Comment by PaulMest
2 years ago
I don't use Svelte, but I appreciate the principled approach and the clear explanation.
I primarily coded in Python for 4 years. Then I founded a company that didn't need as much data science and my primary language switched to JavaScript (2 years) then TypeScript (4 years). Overall, I really like TypeScript. But I do absolutely miss being able to cmd + click into a function/class from an open source package and see the actual implementation and not just a type definition. This is probably the biggest day-to-day frustration I have with TS compared to JS and Python.

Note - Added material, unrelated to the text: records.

(** The predicates the catalog scenarios poll for. *)

(** TestCatalogLoadingBetweenRestarts: [cs.Status.LastSync.After(...)]. *)
Definition lastSyncAfter (initial cs : CatalogSource) : bool :=
  if time_After (status_LastSync (cs_Status cs))
       (status_LastSync (cs_Status initial))
  then true else false.

(** TestConfigMapUpdateTriggersRegistryPodRollout:
    [catalog.Status.LastSync != fetchedInitialCatalog.Status.LastSync]. *)
Definition lastSyncChanged (initial catalog : CatalogSource) : bool :=
  if decide (status_LastSync (cs_Status catalog)
             ≠ status_LastSync (cs_Status initial))
  then true else false.

(** ** Specification devices *)

(** The verdict the polling closure of [fetchPackageManifest] reaches on a
    given answer of the client. *)
Definition fetchVerdict (check : packageManifestCheckFunc)
  (answer : option PackageManifest * option error) : verdict :=
  match answer.2 with
  | Some e => if negb (IsNotFound e) then (true, Some e) else (check answer.1, None)
  | None => (check answer.1, None)
  end.

(** The server answered without an error other than not-found. *)
Definition answerOk (answer : option PackageManifest * option error) : bool :=
  match answer.2 with
  | Some e => IsNotFound e
  | None => true
  end.

(** The verdict [waitForScaleup] reaches on an answer of [GetDeployment],
    and the panic it raises. *)
Definition scaleVerdict (replicas : Z)
  (answer : option Deployment * option error) : verdict :=
  match answer with
  | (_, Some e) => (true, Some e)
  | (Some fetched, None) =>
      (bool_decide (dep_StatusReplicas fetched = replicas), None)
  | (None, None) => (true, None)
  end.

Definition scalePanic (answer : option Deployment * option error)
  : option GoPanic :=
  match answer with
  | (None, None) => Some NilPointerDereference
  | _ => None
  end.

(** The deployment is read without error and shows a replica count that
    satisfies [P]. *)
Definition shows (P : Z → Prop) (answer : option Deployment * option error)
  : Prop :=
  ∃ fetched, answer = (Some fetched, None) ∧ P (dep_StatusReplicas fetched).

(** [scalesWithin tick w d r k]: polled once per tick from [w], the
    deployment [d] is first seen with [r] replicas at evaluation [k], and
    every read before or at [k] returns a deployment and no error. *)
Definition scalesWithin {W : Type} `{!ClientInterface W} (tick : W → W)
  (w : W) (d : Deployment) (r : Z) (k : nat) : Prop :=
  (∀ j, j < k →
     shows (λ n, n ≠ r)
       (GetDeployment (Nat.iter (S j) tick w) (dep_Namespace d) (dep_Name d)))
  ∧ shows (λ n, n = r)
      (GetDeployment (Nat.iter (S k) tick w) (dep_Namespace d) (dep_Name d)).

(** ** A simulated cluster *)

Record SimCluster : Type := mkSimCluster {
  sim_deployments : list Deployment
}.

Definition dep_key (d : Deployment) : string * string :=
  (dep_Namespace d, dep_Name d).

(** The deployment controller: one replica towards the requested count (one
    when the spec leaves it out). *)
Definition sim_step (d : Deployment) : Deployment :=
  let want := default 1%Z (dep_SpecReplicas d) in
  let have := dep_StatusReplicas d in
  if decide (have < want)%Z then set_dep_StatusReplicas (have + 1) d
  else if decide (want < have)%Z then set_dep_StatusReplicas (have - 1) d
  else d.

Definition sim_tick (w : SimCluster) : SimCluster :=
  mkSimCluster (sim_step <$> sim_deployments w).

Definition sim_update (w : SimCluster) (d : Deployment)
  : SimCluster * (option Deployment * bool * option error) :=
  match find_key dep_key (dep_key d) (sim_deployments w) with
  | Some (i, old) =>
      let new := set_dep_SpecReplicas (dep_SpecReplicas d) old in
      (mkSimCluster (<[i := new]> (sim_deployments w)),
       (Some new, bool_decide (new ≠ old), None))
  | None => (w, (None, false, Some ErrNotFound))
  end.

Definition sim_get (w : SimCluster) (namespace name : string)
  : option Deployment * option error :=
  match lookup_key dep_key (namespace, name) (sim_deployments w) with
  | Some d => (Some d, None)
  | None => (None, Some ErrNotFound)
  end.

#[export] Instance SimCluster_client : ClientInterface SimCluster := {
  ListDeploymentsWithLabels w namespace _ :=
    (Some (filter (λ d, dep_Namespace d = namespace) (sim_deployments w)), None);
  UpdateDeployment := sim_update;
  GetDeployment := sim_get
}.

(** A package server that starts serving a manifest at a given time. *)
Record SimPackages : Type := mkSimPackages {
  simp_now : nat;
  simp_ready_at : nat;
  simp_manifest : PackageManifest
}.

#[export] Instance SimPackages_client : PackageManifestClient SimPackages := {
  PackageManifests_Get w _ name :=
    if decide (simp_ready_at w ≤ simp_now w ∧ pm_Name (simp_manifest w) = name)
    then (Some (simp_manifest w), None)
    else (Some (mkPackageManifest "" (mkPackageManifestStatus "" "" "" [] "")),
          Some ErrNotFound)
}.

Definition simp_tick (w : SimPackages) : SimPackages :=
  mkSimPackages (S (simp_now w)) (simp_ready_at w) (simp_manifest w).

(** A package server that answers not-found until it breaks. *)
Record SimOutage : Type := mkSimOutage {
  simo_now : nat;
  simo_breaks_at : nat
}.

#[export] Instance SimOutage_client : PackageManifestClient SimOutage := {
  PackageManifests_Get w _ _ :=
    if decide (simo_breaks_at w ≤ simo_now w)
    then (None, Some (ErrOther "connection refused"))
    else (None, Some ErrNotFound)
}.

Definition simo_tick (w : SimOutage) : SimOutage :=
  mkSimOutage (S (simo_now w)) (simo_breaks_at w).

(** ** Example data *)

Definition ex_manifest : PackageManifest :=
  mkPackageManifest "nginx"
    (mkPackageManifestStatus "mock-ocs" "test" "nginx"
       [mkPackageChannel "stable" "nginx-stable" ""] "stable").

What if TypeScript could compile to JS/JSDoc instead of source maps? I'm also not a fan of 'go to definition' bringing me to a dead end d.ts file, but also there has to be a better solution than verbosely JSDoc'ing all the things.

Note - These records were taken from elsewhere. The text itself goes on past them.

(* ===== verification/Resolver.v ===== *)
(** * Resolver: the Dependency Resolver

    Section 4.5 of the specification.  No resolver is under [src/]; the
    algorithm is written from the specification over the catalog content of
    [Registry], which is what the scenarios of catalog_e2e_test.go publish:
    a cluster service version is a version entry, the custom resource
    definitions it owns and requires are its capability types.

    [ResolvePlan] builds the visible catalog set ([visibleCatalogs]), finds
    the root entry ([rootEntry]), collects the entries its requirements
    reach ([closure], breadth first, one round per unit of fuel), rejects a
    capability owned by two packages ([findConflict]) and orders the
    entries providers first ([topoOrder]: the least entry, by package and
    version, among those whose requirements are already provided).

    The fuel of [closure] is the number of entries the visible catalogs
    publish; [closure_fuel] shows it is never exhausted.  [schedule] runs
    once per entry. *)

From stdpp Require Import base tactics option list strings gmap sorting.
From S2P Require Import Prelude CatalogSourceTypes Wait E2E Registry.

#[local] Open Scope string_scope.
#[local] Open Scope list_scope.
#[local] Open Scope nat_scope.

(** ** Data *)

(** A catalog as the resolver sees it: its key, whether the reconciler
    keeps it healthy, and what it publishes. *)
Record Catalog : Type := mkCatalog {
  cat_Name : string;
  cat_Namespace : string;
  cat_Healthy : bool;
  cat_Content : CatalogContent
}.

(** A version entry: a cluster service version with the catalog and the
    package that publish it. *)
Record VersionEntry : Type := mkVersionEntry {
  ve_Catalog : string;
  ve_Package : string;
  ve_CSV : ClusterServiceVersion
}.

#[export] Instance Catalog_eq_dec : EqDecision Catalog.
Proof. solve_decision. Defined.
#[export] Instance VersionEntry_eq_dec : EqDecision VersionEntry.
Proof. solve_decision. Defined.

Inductive ResolutionError : Type :=
| UnsatisfiableDependency (c : CustomResourceDefinition)
| OwnershipConflict (c : CustomResourceDefinition)
| DependencyCycle
| TargetNotFound
| InternalError.

#[export] Instance ResolutionError_eq_dec : EqDecision ResolutionError.
Proof. solve_decision. Defined.

(** The plan: the entries in the order they are to be materialised, the
    custom resource definitions they need, and the approval flag. *)
Record InstallationPlan : Type := mkInstallationPlan {
  plan_Entries : list VersionEntry;
  plan_CRDs : list CustomResourceDefinition;
  plan_Approved : bool
}.

#[export] Instance InstallationPlan_eq_dec : EqDecision InstallationPlan.
Proof. solve_decision. Defined.

Definition owned (e : VersionEntry) : list CustomResourceDefinition :=
  csv_OwnedCRDs (ve_CSV e).

Definition required (e : VersionEntry) : list CustomResourceDefinition :=
  csv_RequiredCRDs (ve_CSV e).

(** ** Step 1: the visible catalogs *)

Definition visibleCatalogs (namespace globalNamespace : string)
  (cats : list Catalog) : list Catalog :=
  let locals :=
    filter (λ c, cat_Healthy c = true ∧ cat_Namespace c = namespace) cats in
  let globals :=
    filter (λ c, cat_Healthy c = true ∧ cat_Namespace c = globalNamespace
                 ∧ cat_Namespace c ≠ namespace
                 ∧ cat_Name c ∉ cat_Name <$> locals) cats in
  locals ++ globals.

(** The package that publishes a cluster service version: the first whose
    channels name it. *)
Definition packageOf (content : CatalogContent) (csvName : string) : string :=
  default ""
    ((rpm_PackageName ∘ snd)
       <$> list_find (λ m, csvName ∈ rpc_CurrentCSVName <$> rpm_Channels m)
             (cc_Packages content)).

Definition entriesOf (cat : Catalog) : list VersionEntry :=
  (λ c, mkVersionEntry (cat_Name cat) (packageOf (cat_Content cat) (csv_Name c)) c)
    <$> cc_CSVs (cat_Content cat).

Definition allEntries (visible : list Catalog) : list VersionEntry :=
  visible ≫= entriesOf.

(** ** Step 2: the root *)

Definition rootEntry (visible : list Catalog)
  (targetCatalog targetPackage targetChannel : string)
  (startingVersion : option string) : option VersionEntry :=
  cat ← lookup_key cat_Name targetCatalog visible;
  m ← lookup_key rpm_PackageName targetPackage (cc_Packages (cat_Content cat));
  version ← match startingVersion with
            | Some v => Some v
            | None => rpc_CurrentCSVName
                        <$> lookup_key rpc_Name targetChannel (rpm_Channels m)
            end;
  lookup_key (csv_Name ∘ ve_CSV) version (entriesOf cat).

(** ** Step 3: the entries the requirements reach *)

Definition owners (all : list VersionEntry) (c : CustomResourceDefinition)
  : list VersionEntry :=
  filter (λ e, c ∈ owned e) all.

(** The provider chosen for a capability: the first owner in the order of
    the visible catalogs. *)
Definition provider (all : list VersionEntry) (c : CustomResourceDefinition)
  : option VersionEntry :=
  head (owners all c).

(** The providers of a list of capabilities, or the first one nobody
    owns. *)
Fixpoint providers (all : list VersionEntry) (cs : list CustomResourceDefinition)
  : CustomResourceDefinition + list VersionEntry :=
  match cs with
  | [] => inr []
  | c :: cs =>
      match provider all c with
      | None => inl c
      | Some p =>
          match providers all cs with
          | inl c' => inl c'
          | inr ps => inr (p :: ps)
          end
      end
  end.

Definition fresh (acc frontier : list VersionEntry) : list VersionEntry :=
  remove_dups (filter (λ e, e ∉ acc) frontier).

(** Breadth first: the entries of the frontier that are new join the
    accumulated set, and their providers are the next frontier. *)
Fixpoint closure (all : list VersionEntry) (fuel : nat)
  (frontier acc : list VersionEntry) : ResolutionError + list VersionEntry :=
  match fresh acc frontier with
  | [] => inr acc
  | new =>
      match fuel with
      | 0 => inl InternalError
      | S fuel =>
          match providers all (new ≫= required) with
          | inl c => inl (UnsatisfiableDependency c)
          | inr ps => closure all fuel ps (acc ++ new)
          end
      end
  end.

(** ** Step 3, second half: one owner per capability *)

(** A capability that two of the entries, of different packages, own. *)
Definition conflicting (selected : list VersionEntry) (c : CustomResourceDefinition)
  : Prop :=
  Exists (λ e1, Exists (λ e2, ve_Package e1 ≠ ve_Package e2
                              ∧ c ∈ owned e1 ∧ c ∈ owned e2) selected) selected.

#[export] Instance conflicting_dec selected c : Decision (conflicting selected c).
Proof. unfold conflicting. apply _. Defined.

Definition findConflict (selected : list VersionEntry)
  : option CustomResourceDefinition :=
  snd <$> list_find (conflicting selected) (selected ≫= owned).

(** ** Steps 4 and 5: cycles and order *)

(** The order that breaks ties: package name, then version. *)
Definition entry_key (e : VersionEntry) : string * string :=
  (ve_Package e, csv_Version (ve_CSV e)).

Definition entry_le (e1 e2 : VersionEntry) : Prop :=
  lex_le String.le String.le (entry_key e1) (entry_key e2).

#[export] Instance entry_le_dec : RelDecision entry_le.
Proof. intros e1 e2. unfold entry_le. apply _. Defined.

(** An entry can be materialised once everything it requires is owned by
    an entry already emitted. *)
Definition ready (emitted : list VersionEntry) (e : VersionEntry) : Prop :=
  Forall (λ c, Exists (λ p, c ∈ owned p) emitted) (required e).

#[export] Instance ready_dec emitted e : Decision (ready emitted e).
Proof. unfold ready. apply _. Defined.

(** [n] rounds: each emits the first ready entry of [remaining].  [None]
    when entries remain and none is ready. *)
Fixpoint schedule (n : nat) (remaining emitted : list VersionEntry)
  : option (list VersionEntry) :=
  match n with
  | 0 => match remaining with [] => Some emitted | _ => None end
  | S n =>
      match list_find (ready emitted) remaining with
      | Some (i, e) => schedule n (delete i remaining) (emitted ++ [e])
      | None => match remaining with [] => Some emitted | _ => None end
      end
  end.

Definition topoOrder (selected : list VersionEntry) : option (list VersionEntry) :=
  schedule (length selected) (merge_sort entry_le selected) [].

There was talk about introducing type syntax as valid but ignored in the JS language, making TS valid JS.
It would take forever to become mainstream but if node and major browsers started to support this tomorrow, along with ESM modules we could drop TS compilation and bundling entirely during development, safely publish npm packages as TS (even a bundled TS) and simplify tooling for monorepos, IDEs, etc.
Unfortunately that wouldn't solve dealing with templates like JSX/TSX or future language syntax/features.
https://devblogs.microsoft.com/typescript/a-proposal-for-typ...
Right yea that solution would be many years out and doesn't work for JSX. As opposed to compiling to JS/JSDoc which could be done today and should solve our problems with stepping into NPM package code without dead ends.